En collaboration avec l’ÉSO FLA, la maison de santé a pris la décision d’accepter les personnes inscrites à Accès Soins, un système provincial qui vise à mettre les gens en contact avec des prestataires de soins primaires selon leur code postal. De la même manière que le système scolaire privilégie les élèves du quartier, cette démarche a accordé la priorité à la région géographique immédiate de la maison de santé.
Nous avons aussi organisé des consultations pour les résidents de la région qui n’ont pas de médecin de famille, mais qui souffrent de problèmes de santé non urgents et qui ne remplissent pas nos critères d’admission. Cela inclut les examens de dépistage du cancer et la santé sexuelle.
Soins primaires prodigués par une équipe de professionnels de la santé
Notre modèle de soins en équipe à la maison de santé Midtown associe chaque médecin de famille à une infirmière praticienne, travaillant ensemble en tandem avec d’autres membres du personnel multidisciplinaire. Les médecins de famille et les infirmières praticiennes se relaient, ce qui signifie que les personnes inscrites chez nous bénéficient d’une plus grande couverture et qu’un professionnel est toujours disponible pour répondre aux problèmes urgents. Ce modèle collaboratif réduit aussi le fardeau porté par les prestataires, puisqu’il permet aux équipes de discuter ensemble des cas difficiles et d’unir leurs forces cliniques dans la prestation des soins. De plus, l’équipe multidisciplinaire favorise un modèle de soins où les personnes peuvent consulter le bon prestataire pour le bon problème, sans passer par un médecin de famille inutilement.
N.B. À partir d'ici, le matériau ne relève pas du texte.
(** * RagSystemPPGTE: the PDF text-recovery pipeline of [extrair_docling.py]

    A shallow embedding of [UniversalPDFProcessor] and the properties its
    specification states about it.

    Python strings are lists of Unicode code points.  The scores, which are
    Python floats, are given twice: as the exact rationals of the
    expressions, and as the floats that the rounding of every operation
    leaves.  The regular expressions
    of the source are transcribed as syntax trees and run by a backtracking
    matcher that follows the priorities of Python's [re] module (leftmost
    match, first alternative first, greedy repetition).  Everything the module
    imports (PyMuPDF, pdfplumber, unidecode, chardet, docling, the codecs, the
    part of the Unicode database above Latin-1, the file system) is gathered
    in one record, [Env].

    Two helpers of the question-answering front end, [app.py], are embedded
    as well: [slugify] and the retry loop of [call_ollama]. *)

From Stdlib Require Import Strings.Ascii Strings.String.
From Stdlib Require Import ZArith List Bool Lia QArith Lqa Qround Qpower Permutation.
From Stdlib Require Import Floats.
Import ListNotations.
Open Scope Z_scope.

(** ** Python strings *)

Definition char := Z.
Definition str := list char.

(** An ASCII literal of the source as a list of code points. *)
Definition lit (s : String.string) : str :=
  map (fun a => Z.of_N (Ascii.N_of_ascii a)) (String.list_ascii_of_string s).
Arguments lit s%_string.

Definition in_range (lo hi c : char) : bool := (lo <=? c) && (c <=? hi).

Fixpoint mem (c : char) (l : str) : bool :=
  match l with
  | [] => false
  | d :: l' => (c =? d) || mem c l'
  end.

Fixpoint str_eqb (a b : str) : bool :=
  match a, b with
  | [], [] => true
  | x :: a', y :: b' => (x =? y) && str_eqb a' b'
  | _, _ => false
  end.

(** [s.startswith(w)] *)
Fixpoint startswith (w s : str) : bool :=
  match w, s with
  | [], _ => true
  | x :: w', y :: s' => (x =? y) && startswith w' s'
  | _ :: _, [] => false
  end.

(** [s.count(w)]: occurrences found by a left-to-right scan that resumes after
    each one, so they do not overlap.  [skip] is the number of characters of
    the last occurrence still to step over. *)
Fixpoint count_from (w s : str) (skip : nat) : nat :=
  match s with
  | [] => 0%nat
  | _ :: s' =>
      match skip with
      | S n => count_from w s' n
      | O => if startswith w s
             then S (count_from w s' (Nat.pred (length w)))
             else count_from w s' 0%nat
      end
  end.

Definition count (w s : str) : nat :=
  match w with
  | [] => S (length s)
  | _ => count_from w s 0%nat
  end.

(** [w in s] *)
Fixpoint contains (w s : str) : bool :=
  startswith w s ||
  match s with
  | [] => false
  | _ :: s' => contains w s'
  end.

(** [s.replace(old, new)] *)
Fixpoint replace_from (old new s : str) (skip : nat) : str :=
  match s with
  | [] => []
  | c :: s' =>
      match skip with
      | S n => replace_from old new s' n
      | O => if startswith old s
             then new ++ replace_from old new s' (Nat.pred (length old))
             else c :: replace_from old new s' 0%nat
      end
  end.

Definition replace (old new s : str) : str :=
  match old with
  | [] => new ++ flat_map (fun c => c :: new) s
  | _ => replace_from old new s 0%nat
  end.

(** [s.isascii()] *)
Definition isascii (s : str) : bool := forallb (fun c => c <? 128) s.

(** Lone surrogates are the code points of a Python string that UTF-8 cannot
    encode. *)
Definition is_surrogate (c : char) : bool := in_range 0xD800 0xDFFF c.

(** [s.encode('utf-8', 'ignore').decode('utf-8', 'ignore')]: the encoder drops
    what it cannot encode, and the decoder reads back every encoded code
    point. *)
Definition utf8_ignore_roundtrip (s : str) : str :=
  filter (fun c => negb (is_surrogate c)) s.

(** [s.encode('ascii', errors='ignore').decode('ascii', 'ignore')] *)
Definition ascii_ignore_roundtrip (s : str) : str :=
  filter (fun c => c <? 128) s.

(** [c.isspace()], which is also [\s] of a [str] pattern. *)
Definition isspace (c : char) : bool :=
  in_range 0x09 0x0D c || in_range 0x1C 0x20 c || (c =? 0x85) || (c =? 0xA0) ||
  (c =? 0x1680) || in_range 0x2000 0x200A c || in_range 0x2028 0x2029 c ||
  (c =? 0x202F) || (c =? 0x205F) || (c =? 0x3000).

(** [c.isalnum()] on ASCII and Latin-1. *)
Definition isalnum_latin1 (c : char) : bool :=
  in_range 0x30 0x39 c || in_range 0x41 0x5A c || in_range 0x61 0x7A c ||
  (c =? 0xAA) || in_range 0xB2 0xB3 c || (c =? 0xB5) || in_range 0xB9 0xBA c ||
  in_range 0xBC 0xBE c || in_range 0xC0 0xD6 c || in_range 0xD8 0xF6 c ||
  in_range 0xF8 0xFF c.

(** [c.lower()] on ASCII and Latin-1. *)
Definition lower_latin1 (c : char) : char :=
  if in_range 0x41 0x5A c || in_range 0xC0 0xD6 c || in_range 0xD8 0xDE c
  then c + 32 else c.

(** The rest of the Unicode database, which depends on the Python build. *)
Record UnicodeDB := {
  alnum_hi : char -> bool;      (* isalnum above U+00FF *)
  decimal_hi : char -> bool;    (* isdecimal above U+00FF *)
  lower_hi : str -> str         (* lower of a text that leaves Latin-1 *)
}.

(** ** Regular expressions *)

Module Re.

Inductive re : Type :=
| Eps
| Chr (p : char -> bool)
| Seq (a b : re)
| Alt (a b : re)
| Star (p : char -> bool)
| WordB
| Group (i : nat) (a : re).

Definition Lit1 (c : char) : re := Chr (Z.eqb c).
Definition Plus (p : char -> bool) : re := Seq (Chr p) (Star p).
Definition Opt (a : re) : re := Alt a Eps.

Fixpoint Lit (s : str) : re :=
  match s with
  | [] => Eps
  | [c] => Lit1 c
  | c :: s' => Seq (Lit1 c) (Lit s')
  end.

Definition caps := list (nat * str).

Fixpoint group (i : nat) (cs : caps) : str :=
  match cs with
  | [] => []
  | (j, v) :: cs' => if Nat.eqb i j then v else group i cs'
  end.

Inductive titem := TLit (s : str) | TGroup (i : nat).

Fixpoint expand (tpl : list titem) (cs : caps) : str :=
  match tpl with
  | [] => []
  | TLit s :: tpl' => s ++ expand tpl' cs
  | TGroup i :: tpl' => group i cs ++ expand tpl' cs
  end.

Section Engine.
Variable is_word : char -> bool.
Context {R : Type}.

Definition word_at (o : option char) : bool :=
  match o with Some c => is_word c | None => false end.

(** Greedy [p*]: take one more character when that leads to a match,
    otherwise go on from here. *)
Fixpoint star (p : char -> bool) (k : option char -> str -> option R)
    (prev : option char) (s : str) : option R :=
  match s with
  | c :: s' =>
      if p c then
        match star p k (Some c) s' with
        | Some x => Some x
        | None => k prev s
        end
      else k prev s
  | [] => k prev s
  end.

(** [run r prev s cs k]: match [r] at the front of [s], [prev] being the
    character just before, then hand the position reached and the groups
    captured to [k]; a failing [k] makes the matcher backtrack. *)
Fixpoint run (r : re) (prev : option char) (s : str) (cs : caps)
    (k : option char -> str -> caps -> option R) : option R :=
  match r with
  | Eps => k prev s cs
  | Chr p =>
      match s with
      | c :: s' => if p c then k (Some c) s' cs else None
      | [] => None
      end
  | Seq a b => run a prev s cs (fun prev' s' cs' => run b prev' s' cs' k)
  | Alt a b =>
      match run a prev s cs k with
      | Some x => Some x
      | None => run b prev s cs k
      end
  | Star p => star p (fun prev' s' => k prev' s' cs) prev s
  | WordB =>
      if xorb (word_at prev) (word_at (hd_error s)) then k prev s cs else None
  | Group i a =>
      run a prev s cs (fun prev' s' cs' =>
        k prev' s' ((i, firstn (length s - length s') s) :: cs'))
  end.
End Engine.

Section Search.
Variable is_word : char -> bool.

(** A match of [r] starting exactly here: what follows it, and its groups. *)
Definition match_here (r : re) (prev : option char) (s : str)
    : option (str * caps) :=
  run is_word r prev s [] (fun _ s' cs => Some (s', cs)).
Relever les défis du système
Les systèmes de santé partout au Canada sont confrontés à des défis et un bon nombre d’entre eux a mis au point des moyens novateurs et créatifs pour y faire face. L’une des façons dont notre maison de santé gère le fardeau administratif des prestataires de soins primaires consiste à utiliser l’intelligence artificielle (IA) pour la documentation par l’intermédiaire d’un scribe IA. Les scribes IA utilisent la reconnaissance vocale et les technologies d’intelligence artificielle pour transcrire les conversations entre le médecin et le patient en contenu détaillé et significatif, avec le consentement des personnes concernées. Bien qu’il reste encore à innover dans d’autres aspects du travail administratif, cette approche allège une partie du fardeau.
Je ne pouvais pas conclure cette réflexion sans évoquer brièvement le fait que le dernier mois de travail a été très satisfaisant. C’est peut-être la réflexion la plus importante à l’heure où de nombreux prestataires s’éloignent des soins primaires. Lorsque des enjeux tels que la lourdeur administrative et la superposition de couverture sont intégrés au modèle de soins et que des efforts soutenus sont déployés pour prodiguer des soins en équipe et se concentrer sur les solutions, le travail peut être extrêmement gratifiant et sembler durable. Se voir confier l’histoire des gens, et avoir la possibilité de jouer un rôle dans l’amélioration de leur vie en traitant leurs problèmes physiques, leurs troubles de santé mentale ou les déterminants sociaux de la santé est un privilège incroyable.